Automated atrophy assessment for Alzheimer's disease diagnosis from brain MRI images

Abstract

An inventive scheme for automated tissue segmentation and classification is offered in this paper using Fast Discrete Wavelet Transform (DWT)/Band Expansion Process (BEP), Kernel-based least squares Support Vector Machine (KLS-SVM) and F-score, backed by Principal Component Analysis (PCA). Using input as T1, T2 and Proton Density (PD) scans of patients, CSF (Cerebrospinal Fluid), WM (White matter) and GM (Gray matter) are afforded as output, which act as hallmark for brain atrophy and thus sustaining in diagnosis of Alzheimer's disease (AD) from Mild Cognitive Impairment (MCI) and Healthy Controls (HC).
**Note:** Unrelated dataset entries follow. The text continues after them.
(* ===== verification/Sync.v ===== *)
(** * Blocking queue and semamore of [critical_concurrency/]

    Both follow the monitor pattern: lock, [while (blocked) pthread_cond_wait],
    change the state, broadcast, unlock.  [Monitor] is that pattern; an instance
    gives the waiting condition and the code after the loop of each operation,
    and [monitor_step] the interleavings of threads running them, with spurious
    wake-ups.  [queue.c] keeps its linked list of nodes in a node heap;
    [node_alloc] is [malloc]'s answer for a node. *)

From stdpp Require Import gmap.
From S2P Require Import Prelude.
Open Scope Z_scope.

(** ** Monitors *)

Class Monitor (St Op : Type) := {
  blocked : Op -> St -> bool;
  body : Op -> St -> outcome (Z * St);
}.

Inductive thread (Op : Type) :=
| Idle
| Ready (o : Op)
| Asleep (o : Op).
Arguments Idle {Op}.
Arguments Ready {Op} o.
Arguments Asleep {Op} o.

(** [pthread_cond_broadcast]. *)
Definition wake {Op} (t : thread Op) : thread Op :=
  match t with Asleep o => Ready o | t => t end.

(** The shared state, the threads, and the calls completed so far, latest last. *)
Record config (St Op : Type) := Config {
  shared : St;
  threads : list (thread Op);
  history : list (Op * Z);
}.
Arguments Config {St Op}.
Arguments shared {St Op}.
Arguments threads {St Op}.
Arguments history {St Op}.

Inductive monitor_step `{Monitor St Op} : config St Op -> config St Op -> Prop :=
| step_call s ts h i o :
    ts !! i = Some Idle -> monitor_step (Config s ts h) (Config s (<[i := Ready o]> ts) h)
| step_wait s ts h i o :
    ts !! i = Some (Ready o) -> blocked o s = true ->
    monitor_step (Config s ts h) (Config s (<[i := Asleep o]> ts) h)
| step_spurious s ts h i o :
    ts !! i = Some (Asleep o) -> monitor_step (Config s ts h) (Config s (<[i := Ready o]> ts) h)
| step_body s ts h i o r s' :
    ts !! i = Some (Ready o) -> blocked o s = false -> body o s = Done (r, s') ->
    monitor_step (Config s ts h) (Config s' (wake <$> <[i := Idle]> ts) (h ++ [(o, r)])).

(** ** [queue.c] *)

(** A node: its data and its [next] pointer. *)
Record queue := Queue {
  nodes : gmap Z (Z * Z);
  head : Z;
  tail : Z;
  size : Z;
  max_size : Z;
}.

Inductive queue_op := Push (data : Z) | Pull.

Section Queue.

Variable node_alloc : gmap Z (Z * Z) -> Z.

Definition queue_create (nodes : gmap Z (Z * Z)) (max_size : Z) : queue := Queue nodes 0 0 0 max_size.

Definition free_node (p : Z) (ns : gmap Z (Z * Z)) : outcome (gmap Z (Z * Z)) :=
  if p =? 0 then Done ns
  else match ns !! p with Some _ => Done (delete p ns) | None => Undef end.

(** [while (walk != this->tail)], then the tail itself. *)
Fixpoint queue_destroy_loop (fuel : nat) (walk tail : Z) (ns : gmap Z (Z * Z)) : outcome (gmap Z (Z * Z)) :=
  match fuel with
  | O => OutOfFuel
  | S fuel =>
      if walk =? tail then free_node walk ns
      else
        let! (data, next) := deref (ns !! walk) in
        let! ns := free_node walk (<[walk := (data, 0)]> ns) in
        queue_destroy_loop fuel next tail ns
  end.

(** Returns the node heap; the queue structure itself is freed. *)
Definition queue_destroy (q : queue) : outcome (gmap Z (Z * Z)) :=
  queue_destroy_loop (S (S (Z.to_nat (size q)))) (head q) (tail q) (nodes q).

Definition push_blocked (q : queue) : bool := (0 <? max_size q) && (size q =? max_size q).

(** [queue_push] after its waiting loop. *)
Definition queue_push (data : Z) (q : queue) : outcome queue :=
  let node := node_alloc (nodes q) in
  if node =? 0 then Undef
  else
    let ns := <[node := (data, 0)]> (nodes q) in
    if tail q =? 0 then Done (Queue ns node node (s64 (size q + 1)) (max_size q))
    else
      let! (d, _) := deref (ns !! tail q) in
      Done (Queue (<[tail q := (d, node)]> ns) (head q) node (s64 (size q + 1)) (max_size q)).

Definition pull_blocked (q : queue) : bool := size q =? 0.

(** [queue_pull] after its waiting loop. *)
Definition queue_pull (q : queue) : outcome (Z * queue) :=
  let! (data, next) := deref (nodes q !! head q) in
  let! ns := free_node (head q) (nodes q) in
  let sz := s64 (size q - 1) in
  if sz =? 0 then Done (data, Queue ns 0 0 sz (max_size q))
  else Done (data, Queue ns next (tail q) sz (max_size q)).

#[export] Instance queue_monitor : Monitor queue queue_op := {
  blocked o q := match o with Push _ => push_blocked q | Pull => pull_blocked q end;
  body o q :=
    match o with
    | Push d => let! q := queue_push d q in Done (0, q)
    | Pull => queue_pull q
    end;
}.

End Queue.

(** ** [semamore.c] *)

Record Semamore := SemamoreC {
  value : Z;
  max_val : Z;
}.

Inductive semm_op := Wait | Post.

Definition semm_init (v m : Z) : Semamore := SemamoreC v m.

Definition wait_blocked (s : Semamore) : bool := value s =? 0.

Definition semm_wait (s : Semamore) : Semamore := SemamoreC (s32 (value s - 1)) (max_val s).

Definition post_blocked (s : Semamore) : bool := value s =? max_val s.

Definition semm_post (s : Semamore) : Semamore := SemamoreC (s32 (value s + 1)) (max_val s).

#[export] Instance semamore_monitor : Monitor Semamore semm_op := {
  blocked o s := match o with Wait => wait_blocked s | Post => post_blocked s end;
  body o s := Done (0, match o with Wait => semm_wait s | Post => semm_post s end);
}.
The blending of BEP features from DWT and texture features from Gray Level Co-occurrence Matrix (GLC) promises to be a savior in atrophy revelation of the segmented tissues. Data used for evaluation of this study is taken from the ADNI database that encloses T1-weighted s-MRI (Structural Magnetic Imaging Resonance) scans of 158 patients with AD and 145 HC. Preprocessing steps unearthed five parameters for classification (i.e. cortical thickness, curvature, gray matter volume, surface area, and sulcal depth), in the preliminary step. For challenging the classifier performance, ROC (Receiver operating characteristics) curves are painted and the SVM classifiers of two-dimensional spaces took the top two important features as classification features for separating HC and AD to the maximum extent. The final results revealed that Fast DWT + F-Score + PCA + KLS-SVM + Poly Kernel is giving 100% tissue classification accuracy for test samples under consideration with only 7 input features.